(* ===== verification/Limits.v ===== *)
(** The saturating and the checked integer arithmetic of
    [include/bitcoin/bitcoin/math/limits.hpp]. A template over an unsigned
    [Integer] is a function of its width [w]; a function that throws returns
    [None] where the code throws. *)

From S2P Require Import Prelude.

(** [std::numeric_limits<Integer>::max()] of a [w]-bit unsigned type. *)
Definition umax (w : Z) : Z := 2 ^ w - 1.

Definition ceiling_add (w left right : Z) : Z :=
  let ceiling := umax w in
  if left >? ceiling - right then ceiling else left + right.

Definition floor_subtract (w left right : Z) : Z :=
  let floor := 0 in
  if right >=? left then floor else left - right.

Definition safe_add (w left right : Z) : option Z :=
  let maximum := umax w in
  if left >? maximum - right then None else Some (left + right).

Definition safe_subtract (w left right : Z) : option Z :=
  let minimum := 0 in
  if left <? minimum + right then None else Some (left - right).

Definition safe_increment (w value : Z) : option Z := safe_add w value 1.
Definition safe_decrement (w value : Z) : option Z := safe_subtract w value 1.

Definition safe_unsigned (w unsigned_value : Z) : option Z :=
  if (unsigned_value <? 0) || (unsigned_value >? umax w) then None
  else Some unsigned_value.

(** [safe_signed<To>], [To] a [w]-bit signed type. *)
Definition safe_signed (w signed_value : Z) : option Z :=
  if (signed_value <? - 2 ^ (w - 1)) || (signed_value >? 2 ^ (w - 1) - 1)
  then None else Some signed_value.

(** [safe_to_signed<To>], [To] a [w]-bit signed type. *)
Definition safe_to_signed (w unsigned_value : Z) : option Z :=
  if unsigned_value >? 2 ^ (w - 1) - 1 then None else Some unsigned_value.

(** [safe_to_unsigned<To>], [To] a [w]-bit unsigned type. *)
Definition safe_to_unsigned (w signed_value : Z) : option Z :=
  if (signed_value <? 0) || (u64 signed_value >? umax w) then None
  else Some signed_value.

(** [domain_constrain<To>], [To] a [w]-bit unsigned type. *)
Definition domain_constrain (w value : Z) : Z :=
  if value <? 0 then 0 else if value >? umax w then umax w else value.

Definition range_constrain (value minimum maximum : Z) : Z :=
  if value <? minimum then minimum
  else if value >? maximum then maximum
  else value.

(** ** Saturation *)

Lemma ceiling_add_min w a b : ceiling_add w a b = Z.min (umax w) (a + b).
Proof. unfold ceiling_add. simpl. case_if; lia. Qed.

Lemma floor_subtract_max w a b : floor_subtract w a b = Z.max 0 (a - b).
Proof. unfold floor_subtract. simpl. case_if; lia. Qed.

Lemma ceiling_add_width w a b :
  0 <= w -> 0 <= a -> 0 <= b -> in_width w (ceiling_add w a b).
Proof.
  intros Hw Ha Hb. rewrite ceiling_add_min. unfold in_width, umax.
  pose proof (pow2_pos w Hw). lia.
Qed.

(** Accumulating with [ceiling_add] saturates the exact sum once, whatever the
    order in which the partial sums reach the ceiling. *)
Lemma fold_ceiling_add w (l : list Z) a :
  0 <= w -> 0 <= a <= umax w -> Forall (fun x => 0 <= x) l ->
  fold_left (ceiling_add w) l a = Z.min (umax w) (a + foldr Z.add 0 l).
Proof.
  intros Hw Ha Hl. revert a Ha. induction Hl as [|x l Hx Hl IH]; intros a Ha; simpl.
  - lia.
  - assert (0 <= foldr Z.add 0 l) by (clear IH; induction Hl; simpl; lia).
    rewrite IH; rewrite ceiling_add_min; lia.
Qed.

Lemma safe_unsigned_some w v u : safe_unsigned w v = Some u -> u = v /\ in_width w v.
Proof.
  unfold safe_unsigned, umax, in_width. intros Hs. case_if_in Hs; simplify_eq. split; [done|lia].
Qed.

Lemma safe_unsigned_fits w v : in_width w v -> safe_unsigned w v = Some v.
Proof.
  unfold safe_unsigned, umax, in_width. intros Hv.
  destruct (Z.ltb_spec v 0); [lia|]. rewrite Z.gtb_ltb.
  by destruct (Z.ltb_spec (2 ^ w - 1) v); [lia|].
Qed.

> _Prompt_:
All the data above should be set down a second time, exactly.

> _Task response_:
(* ===== verification/Limits.v ===== *)
(** The saturating and the checked integer arithmetic of
    [include/bitcoin/bitcoin/math/limits.hpp]. A template over an unsigned
    [Integer] is a function of its width [w]; a function that throws returns
    [None] where the code throws. *)

From S2P Require Import Prelude.

(** [std::numeric_limits<Integer>::max()] of a [w]-bit unsigned type. *)
Definition umax (w : Z) : Z := 2 ^ w - 1.

Definition ceiling_add (w left right : Z) : Z :=
  let ceiling := umax w in
  if left >? ceiling - right then ceiling else left + right.

Definition floor_subtract (w left right : Z) : Z :=
  let floor := 0 in
  if right >=? left then floor else left - right.

Definition safe_add (w left right : Z) : option Z :=
  let maximum := umax w in
  if left >? maximum - right then None else Some (left + right).

Definition safe_subtract (w left right : Z) : option Z :=
  let minimum := 0 in
  if left <? minimum + right then None else Some (left - right).

Definition safe_increment (w value : Z) : option Z := safe_add w value 1.
Definition safe_decrement (w value : Z) : option Z := safe_subtract w value 1.

Definition safe_unsigned (w unsigned_value : Z) : option Z :=
  if (unsigned_value <? 0) || (unsigned_value >? umax w) then None
  else Some unsigned_value.

(** [safe_signed<To>], [To] a [w]-bit signed type. *)
Definition safe_signed (w signed_value : Z) : option Z :=
  if (signed_value <? - 2 ^ (w - 1)) || (signed_value >? 2 ^ (w - 1) - 1)
  then None else Some signed_value.

(** [safe_to_signed<To>], [To] a [w]-bit signed type. *)
Definition safe_to_signed (w unsigned_value : Z) : option Z :=
  if unsigned_value >? 2 ^ (w - 1) - 1 then None else Some unsigned_value.

(** [safe_to_unsigned<To>], [To] a [w]-bit unsigned type. *)
Definition safe_to_unsigned (w signed_value : Z) : option Z :=
  if (signed_value <? 0) || (u64 signed_value >? umax w) then None
  else Some signed_value.

(** [domain_constrain<To>], [To] a [w]-bit unsigned type. *)
Definition domain_constrain (w value : Z) : Z :=
  if value <? 0 then 0 else if value >? umax w then umax w else value.

Definition range_constrain (value minimum maximum : Z) : Z :=
  if value <? minimum then minimum
  else if value >? maximum then maximum
  else value.

(** ** Saturation *)

Lemma ceiling_add_min w a b : ceiling_add w a b = Z.min (umax w) (a + b).
Proof. unfold ceiling_add. simpl. case_if; lia. Qed.

Lemma floor_subtract_max w a b : floor_subtract w a b = Z.max 0 (a - b).
Proof. unfold floor_subtract. simpl. case_if; lia. Qed.

Lemma ceiling_add_width w a b :
  0 <= w -> 0 <= a -> 0 <= b -> in_width w (ceiling_add w a b).
Proof.
  intros Hw Ha Hb. rewrite ceiling_add_min. unfold in_width, umax.
  pose proof (pow2_pos w Hw). lia.
Qed.

(** Accumulating with [ceiling_add] saturates the exact sum once, whatever the
    order in which the partial sums reach the ceiling. *)
Lemma fold_ceiling_add w (l : list Z) a :
  0 <= w -> 0 <= a <= umax w -> Forall (fun x => 0 <= x) l ->
  fold_left (ceiling_add w) l a = Z.min (umax w) (a + foldr Z.add 0 l).
Proof.
  intros Hw Ha Hl. revert a Ha. induction Hl as [|x l Hx Hl IH]; intros a Ha; simpl.
  - lia.
  - assert (0 <= foldr Z.add 0 l) by (clear IH; induction Hl; simpl; lia).
    rewrite IH; rewrite ceiling_add_min; lia.
Qed.

Lemma safe_unsigned_some w v u : safe_unsigned w v = Some u -> u = v /\ in_width w v.
Proof.
  unfold safe_unsigned, umax, in_width. intros Hs. case_if_in Hs; simplify_eq. split; [done|lia].
Qed.

Lemma safe_unsigned_fits w v : in_width w v -> safe_unsigned w v = Some v.
Proof.
  unfold safe_unsigned, umax, in_width. intros Hv.
  destruct (Z.ltb_spec v 0); [lia|]. rewrite Z.gtb_ltb.
  by destruct (Z.ltb_spec (2 ^ w - 1) v); [lia|].
Qed.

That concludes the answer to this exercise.